This project introduces an AI-driven demand forecasting system aimed at enhancing supply chain operations. Leveraging machine learning algorithms such as ARIMA and Random Forest, the platform provides an intuitive web-based interface that enables users without technical expertise to produce reliable forecasts. Testing with actual retail data demonstrated gains in inventory control, customer experience, and operational performance. Its modular design ensures flexibility for application across various industries, combining ease of use with advanced technical capabilities.
Introduction
Accurate demand forecasting is essential for effective supply chain management, but many organizations struggle with complex or costly forecasting tools. This project presents a user-friendly AI-powered web application that makes demand prediction accessible to non-technical users by providing clear visual insights and forecasts.
The solution improves forecast accuracy by analyzing historical and real-time data, adapting to variable demand, enhancing collaboration across the supply chain, and reducing costs through optimized inventory management.
Key modules include:
Data Upload & Validation to ensure clean input,
Data Preprocessing to correct anomalies,
A Forecasting Engine using ARIMA, Random Forest, or LSTM models with automatic tuning,
Visualization tools for interactive data analysis,
A web interface built with Flask for easy user interaction,
Error Handling and Logging for smooth operation.

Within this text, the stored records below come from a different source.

(* ===== verification/Config.v ===== *)
(** Protocol names and self addresses: [check_protocol], [get_protocol_info],
    [parse_transport_config] and the [resolve_*] functions of src/src/plugin.rs.
    What the operating system reports as the host's address ([hostname_ip]) is a
    parameter. *)
From Stdlib Require Import ZArith Lia.
From S2P Require Import Prelude.
From S2P Require Import RustStr.
From S2P Require Import Libp2p.
From S2P Require Import Memory.
From S2P Require Import Protocol.
From S2P Require Import State.
From S2P Require Import Rma.
From S2P Require Import Addr.

Section Config.
Context {LP : Libp2p} {NB : NaBindings}.

(** * Protocol names *)

Definition is_lit (s : string) (part : str) : bool := bool_decide (part = lit s).

Definition na_libp2p_check_protocol (protocol_name : list byte) : bool :=
  let name := to_string_lossy protocol_name in
  if is_lit "libp2p" name then true
  else forallb (fun part => let p := trim part in is_lit "tcp" p || is_lit "quic" p || is_lit "relay" p)
         (split_on x2c name).

(** The protocol name of the answer and whether it could be allocated
    ([alloc_ok]); [None] is a null pointer. *)
Definition na_libp2p_get_protocol_info (alloc_ok : bool) (protocol_name : option (list byte)) : Z * option (list byte) :=
  let proto := default (lit "tcp") protocol_name in
  if alloc_ok then (NA_SUCCESS, Some proto) else (NA_NOMEM, None).

(** The flags the loop of [parse_transport_config] sets. *)
Definition listed (s : string) (parts : list str) : bool := existsb (is_lit s) parts.

Definition parse_transport_config (protocol_name : str) : TransportConfig :=
  if bool_decide (protocol_name = []) || is_lit "libp2p" protocol_name
  then mkTransportConfig true false false KTcp
  else
    let parts := map trim (split_on x2c protocol_name) in
    let tcp := listed "tcp" parts in
    let quic := listed "quic" parts in
    let relay := listed "relay" parts in
    if negb tcp && negb quic then mkTransportConfig true false relay KTcp
    else
      let priority := match parts with p :: _ => if is_lit "quic" p then KQuic else KTcp | [] => KTcp end in
      mkTransportConfig tcp quic relay priority.

(** * Self address *)

Definition resolve_protocol (hostname_ip : option IpAddr) (p : Protocol PeerId Other) : Protocol PeerId Other :=
  match p with
  | Ip4 ip =>
      if is_unspecified ip then
        match default (V4 ip) hostname_ip with
        | V4 v4 => Ip4 v4
        | V6 v6 => Ip6 v6
        end
      else Ip4 ip
  | other => other
  end.

(** [result.push] for each component. *)
Definition resolve_multiaddr (hostname_ip : option IpAddr) (addr : Multiaddr) : Multiaddr :=
  foldl (fun result p => ma_push result (resolve_protocol hostname_ip p)) ma_empty (ma_iter addr).

(** [resolved_addrs[0]] is evaluated whatever [find] returns: [None] is its
    panic on an empty list. *)
Definition resolve_self_multiaddr (hostname_ip : option IpAddr) (resolved_addrs : list Multiaddr)
    (priority : TransportKind) : option Multiaddr :=
  match resolved_addrs with
  | [] => None
  | first :: _ =>
      let addr :=
        match priority with
        | KTcp => default first (List.find (ma_any is_tcp) resolved_addrs)
        | KQuic => default first (List.find (ma_any is_quic_v1) resolved_addrs)
        end in
      Some (resolve_multiaddr hostname_ip addr)
  end.

(** * Lemmas *)

Lemma is_lit_spec s p : is_lit s p = true <-> p = lit s.
Proof. apply bool_decide_eq_true. Qed.

Lemma listed_spec s parts : listed s parts = true <-> lit s ∈ parts.
Proof.
  unfold listed. rewrite existsb_exists. split.
  - intros (x & Hx & ->%is_lit_spec). by apply list_elem_of_In.
  - intros H. exists (lit s). split; [by apply list_elem_of_In|]. by apply is_lit_spec.
Qed.

Lemma ma_iter_foldl {LPL : Libp2pLaws} (f : Protocol PeerId Other -> Protocol PeerId Other) l m :
  ma_iter (foldl (fun result p => ma_push result (f p)) m l) = ma_iter m ++ map f l.
Proof.
  revert m. induction l as [|p l IH]; intros m; cbn; [by rewrite app_nil_r|].
  by rewrite IH, ma_iter_push, <-app_assoc.
Qed.

Lemma ma_iter_resolve {LPL : Libp2pLaws} host m :
  ma_iter (resolve_multiaddr host m) = map (resolve_protocol host) (ma_iter m).
Proof. unfold resolve_multiaddr. by rewrite ma_iter_foldl, ma_iter_empty. Qed.

(** Resolving only changes IP components, so the transport is the same. *)
Lemma ma_any_resolve {LPL : Libp2pLaws} f host m :
  (forall p, f (resolve_protocol host p) = f p) -> ma_any f (resolve_multiaddr host m) = ma_any f m.
Proof.
  intros H. unfold ma_any. rewrite ma_iter_resolve. induction (ma_iter m) as [|p l IH]; cbn; [done|]. by rewrite H, IH.
Qed.

Definition transport_of (k : TransportKind) : Protocol PeerId Other -> bool :=
  match k with KTcp => is_tcp | KQuic => is_quic_v1 end.

Lemma transport_of_resolve k host p : transport_of k (resolve_protocol host p) = transport_of k p.
Proof.
  destruct p as [ip| | | | | | ]; try done. cbn. destruct (is_unspecified ip); [|done]. by destruct host as [[]|], k.
Qed.

Lemma resolve_self_find host addrs k :
  resolve_self_multiaddr host addrs k =
  match addrs with
  | [] => None
  | first :: _ => Some (resolve_multiaddr host (default first (List.find (ma_any (transport_of k)) addrs)))
  end.
Proof. destruct addrs; [done|]. by destruct k. Qed.

(** * Theorems *)

(** Whatever the protocol name, the configuration has a transport, so the
    swarm is never built without one; and for a comma-separated list that names
    TCP or QUIC, each flag says exactly whether its word is in the list. *)
Theorem transport_config_sound name :
  let c := parse_transport_config name in
  cfg_tcp c || cfg_quic c = true /\
  (name <> [] -> name <> lit "libp2p" ->
   let parts := map trim (split_on x2c name) in
   (cfg_relay c = true <-> lit "relay" ∈ parts) /\
   (lit "tcp" ∈ parts \/ lit "quic" ∈ parts ->
    (cfg_tcp c = true <-> lit "tcp" ∈ parts) /\ (cfg_quic c = true <-> lit "quic" ∈ parts))).
Proof.
  unfold parse_transport_config. cbv zeta.
  destruct (bool_decide_reflect (name = [])) as [Hn|Hn]; [by split|].
  destruct (is_lit "libp2p" name) eqn:El; [apply is_lit_spec in El; by split|]. cbn [orb].
  set (parts := map trim (split_on x2c name)). rewrite <-!listed_spec.
  destruct (listed "tcp" parts), (listed "quic" parts); cbn; (split; [done|]; intros _ _; split; [done|]); naive_solver.
Qed.

(** A name [check_protocol] accepts is configured word by word: QUIC and the relay
    when they are listed, TCP when it is listed or no other transport is. *)
Theorem checked_protocol_configured bytes :
  na_libp2p_check_protocol bytes = true -> to_string_lossy bytes <> lit "libp2p" ->
  let parts := map trim (split_on x2c (to_string_lossy bytes)) in
  let c := parse_transport_config (to_string_lossy bytes) in
  Forall (fun p => p ∈ [lit "tcp"; lit "quic"; lit "relay"]) parts /\
  cfg_tcp c = listed "tcp" parts || negb (listed "quic" parts) /\
  cfg_quic c = listed "quic" parts /\ cfg_relay c = listed "relay" parts.
Proof.
  unfold na_libp2p_check_protocol, parse_transport_config. set (name := to_string_lossy bytes). cbv zeta. intros Hc Hl.
  assert (Hname : is_lit "libp2p" name = false) by (by apply bool_decide_false). rewrite Hname in Hc |- *.
  assert (Hall : Forall (fun p => p ∈ [lit "tcp"; lit "quic"; lit "relay"]) (map trim (split_on x2c name))).
  { apply Forall_map, Forall_forall. intros p Hp. rewrite forallb_forall in Hc. specialize (Hc p (proj1 (list_elem_of_In _ _) Hp)).
    cbn in Hc. rewrite !orb_true_iff, !is_lit_spec in Hc. rewrite !elem_of_cons. naive_solver. }
  split; [done|]. destruct (bool_decide_reflect (name = [])) as [Hn|Hn].
  - rewrite Hn in Hc. by vm_compute in Hc.
  - cbn [orb]. by destruct (listed "tcp" _), (listed "quic" _).
Qed.

(** The first word decides the priority: when it is [tcp] or [quic], the
    priority is that transport and the transport is enabled. *)
Theorem priority_is_first_listed name p rest :
  name <> [] -> name <> lit "libp2p" -> map trim (split_on x2c name) = p :: rest ->
  p = lit "tcp" \/ p = lit "quic" ->
  let c := parse_transport_config name in
  match cfg_priority c with KTcp => p = lit "tcp" /\ cfg_tcp c = true | KQuic => p = lit "quic" /\ cfg_quic c = true end.
Proof.
  intros Hn Hl Hparts Hp. unfold parse_transport_config. rewrite bool_decide_false by done.
  assert (Hname : is_lit "libp2p" name = false) by (by apply bool_decide_false).
  rewrite Hname. cbn [orb]. cbv zeta. rewrite Hparts.
  unfold listed. cbn [existsb]. destruct Hp as [->| ->].
  - change (is_lit "tcp" (lit "tcp")) with true. by change (is_lit "quic" (lit "tcp")) with false.
  - change (is_lit "quic" (lit "quic")) with true. change (is_lit "tcp" (lit "quic")) with false.
    cbn [orb negb]. by rewrite andb_false_r.
Qed.

(** The self address: on a non-empty list of listen addresses it is one of
    them, with its unspecified IPv4 components replaced by the host's address;
    it uses the priority transport whenever some listen address does; and no
    0.0.0.0 is left when the host's address is known. *)
Theorem self_address_resolved {LPL : Libp2pLaws} host addrs k :
  addrs <> [] ->
  exists a, a ∈ addrs /\ resolve_self_multiaddr host addrs k = Some (resolve_multiaddr host a) /\
    (existsb (ma_any (transport_of k)) addrs = true -> ma_any (transport_of k) (resolve_multiaddr host a) = true) /\
    (forall ip, host = Some (V4 ip) -> is_unspecified ip = false ->
       Forall (fun p => match p with Ip4 i => is_unspecified i = false | _ => True end) (ma_iter (resolve_multiaddr host a))).
Proof.
  intros Hne. rewrite resolve_self_find. destruct addrs as [|first rest]; [done|].
  set (l := first :: rest). assert (Hfirst : first ∈ l) by (by apply elem_of_cons; left).
  assert (Hres : forall a ip, host = Some (V4 ip) -> is_unspecified ip = false ->
    Forall (fun p => match p with Ip4 i => is_unspecified i = false | _ => True end) (ma_iter (resolve_multiaddr host a))).
  { intros a ip -> Hip. rewrite ma_iter_resolve. apply Forall_map, Forall_forall. intros [i| | | | | |] _; cbn; try done.
    by destruct (is_unspecified i) eqn:E. }
  change (existsb (ma_any (transport_of k)) (first :: rest)) with (existsb (ma_any (transport_of k)) l).
  destruct (List.find _ l) as [a|] eqn:E; cbn [default].
  - apply find_some in E as [Hin Ha]. exists a. split_and!; [by apply list_elem_of_In|done| |by apply Hres].
    intros _. rewrite ma_any_resolve; [done|]. apply transport_of_resolve.
  - exists first. split_and!; [done|done| |by apply Hres]. intros Hex. rewrite existsb_exists in Hex. destruct Hex as (x & Hx & Hfx).
    pose proof (find_none _ _ E x Hx). congruence.
Qed.

End Config.

Module ConfigDemo.
Import Demo.

Lemma priority_is_first_listed_witness :
  cfg_priority (parse_transport_config (lit "quic, tcp")) = KQuic /\
  cfg_quic (parse_transport_config (lit "quic, tcp")) = true.
Proof.
  split; [vm_compute; reflexivity|].
  exact (proj2 (priority_is_first_listed (lit "quic, tcp") (lit "quic") [lit "tcp"] ltac:(discriminate) ltac:(discriminate)
    ltac:(vm_compute; reflexivity) (or_intror eq_refl))).
Defined.

Definition any_tcp : multiaddr := [Ip4 Ipv4_UNSPECIFIED; Tcp 4000].
Definition any_quic : multiaddr := [Ip4 Ipv4_UNSPECIFIED; OtherProtocol (lit "udp"); QuicV1].

Lemma self_address_resolved_witness :
  exists a, a ∈ [any_tcp; any_quic] /\
    resolve_self_multiaddr (Some (V4 (Ipv4 x0a x00 x00 x05))) [any_tcp; any_quic] KQuic
    = Some (resolve_multiaddr (Some (V4 (Ipv4 x0a x00 x00 x05))) a).
Proof.
  destruct (self_address_resolved (LP := libp2p) (Some (V4 (Ipv4 x0a x00 x00 x05))) [any_tcp; any_quic] KQuic) as (a & H1 & H2 & _).
  - discriminate.
  - exact (ex_intro _ a (conj H1 H2)).
Defined.

End ConfigDemo.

The platform demonstrated improved demand predictions and inventory control in retail settings, reducing stockouts and overstock, enhancing customer satisfaction, and increasing operational efficiency compared to traditional forecasting methods.
Conclusion
Our AI-based forecasting system significantly enhances the accuracy and agility of supply chain processes. Unlike conventional techniques, it dynamically adjusts to real-time data and changing market conditions. The user-friendly interface is designed for accessibility, even for those without technical expertise, while the modular architecture allows for seamless customization. Tangible results include fewer stock shortages, more efficient inventory handling, and enhanced customer satisfaction.
References
[1] Cogent Info. (2024). Forecasting Demand with AI Technology. Retrieved from www.cogentinfo.com
[2] Sharma, S. (2025). Boosting Supply Chain Responsiveness with AI Forecasting Tools. Tntra Blog.
[3] Adapa, S.R. (2024). Improving Supply Chain Performance via AI-Based Demand Prediction. Library Progress International, 44(3).
[4] Vasudevan, R. (2024). Transforming Supply Chains Using AI Forecasting Techniques. LinkedIn Pulse.
[5] Agrawal, N., et al. (2024). The Impact of Machine Learning on the Evolution of Supply Chain Management. Harvard Business Review.